The key metric that this shift changes is something called swing weight, Smith says. When you swing a bat, it becomes a rotating object. That means that the weight that’s closest to your hands will be the easiest to move and that the weight that’s farthest away will be the hardest. A torpedo bat that weighs the same as a traditional one can thus feel lighter to swing.

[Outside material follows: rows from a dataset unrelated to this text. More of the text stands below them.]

(** [Stage2] builds one record per item it dequeues, so as many records
    as it has dequeued items, which is [count] once it has returned, and
    then all are enqueued; the record for the [k]-th item (from zero here)
    carries the id of that item, the tag ["increase_rate"], and [k + 1],
    the counter after its increment. *)
Lemma one_feedback_per_item cfg tr s :
  Reach cfg tr s -> 0 <= num_items cfg ->
  (length (collect ev_made tr) <= length (collect ev_get1 tr)
   <= S (length (collect ev_made tr)))%nat
  /\ (forall k it,
        nth_error (collect ev_get1 tr) k = Some it ->
        (k < length (collect ev_made tr))%nat ->
        nth_error (collect ev_made tr) k
        = Some (mkFeedback (id it) "increase_rate" (Z.of_nat k + 1)))
  /\ (pcB s = B_stop ->
        Z.of_nat (length (collect ev_made tr)) = num_items cfg
        /\ collect ev_feedback tr = collect ev_made tr).
Proof.
  intros HR Hn.
  pose proof (Reach_Tr HR) as HT. pose proof (Reach_Shape HR) as HS.
  pose proof (Shape_bounds HS) as [Hnp _].
  pose proof (tr_get1 HT) as Hg. pose proof (tr_made HT) as Hm.
  assert (Lm : length (collect ev_made tr) = Z.to_nat (processed_count s)).
  { rewrite Hm. unfold upto. now rewrite !length_map, length_seq. }
  assert (Lg : length (collect ev_get1 tr) = Z.to_nat (consumedB s)).
  { apply (f_equal (@length Z)) in Hg. rewrite length_map in Hg.
    rewrite Hg. unfold upto. now rewrite length_map, length_seq. }
  repeat split.
  - rewrite Lm, Lg. unfold consumedB. destruct (pcB s); lia.
  - rewrite Lm, Lg. unfold consumedB. destruct (pcB s); lia.
  - intros k it Hk Hlt.
    assert (Hid : id it = Z.of_nat k).
    { apply (map_nth_error id) in Hk. rewrite Hg in Hk.
      now apply upto_nth in Hk. }
    rewrite Hm, nth_error_fb_of by lia.
    unfold fb_of. now rewrite Hid.
  - rewrite Lm, (stopped_B_count HS H). unfold item_total. lia.
  - rewrite (tr_feedback HT), Hm. unfold sent_fb. now rewrite H.
Qed.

That means the batter can swing faster and make quicker split-second adjustments as the ball screams toward them.

“Because you’re able to swing the bat faster, you have a little longer to watch the ball before you commit,” Smith explains.

The design change for the torpedo bat also results in a bigger diameter at the middle of the barrel, making it more likely that players will hit the ball dead-on. “If you’ve got a bigger barrel, you’ve got a bigger chance of getting closer to the middle of the bat, so you’re likely to get a solid contact, a more direct hit,” says Daniel Russell, a teaching professor of acoustics at Pennsylvania State University, who also studies bats.

The Yankees used high-speed cameras to determine the spot where each player was most likely to hit the ball and then designed the bats to match. “These are things that are fine-tuned to the individual player, so there is a lot of room for innovation in this,” says Alan Nathan, an emeritus professor of physics at the University of Illinois Urbana-Champaign, who studies the physics of baseball.

What isn’t clear is if the new design lets players transfer energy more efficiently from bat to ball. That happens best at the region of a bat called its “sweet spot,” which is usually five to seven inches from its tip. The torpedo bat’s shape might change the sweet spot, Smith says, but if such bats end up lighter than traditional ones, the bat-ball collision might actually transfer less energy and lead to slightly slower ball speeds.

Another question involves the sensory experience of using the torpedo bat, Russell says. Its wider diameter could allow players to see the bat using peripheral vision, perhaps letting them line up their hits better. He, Nathan and Smith are all eager to test the new bat to answer such questions.

“We’re all set up for it,” Smith says. “We just need to get our hands on some of these bats.”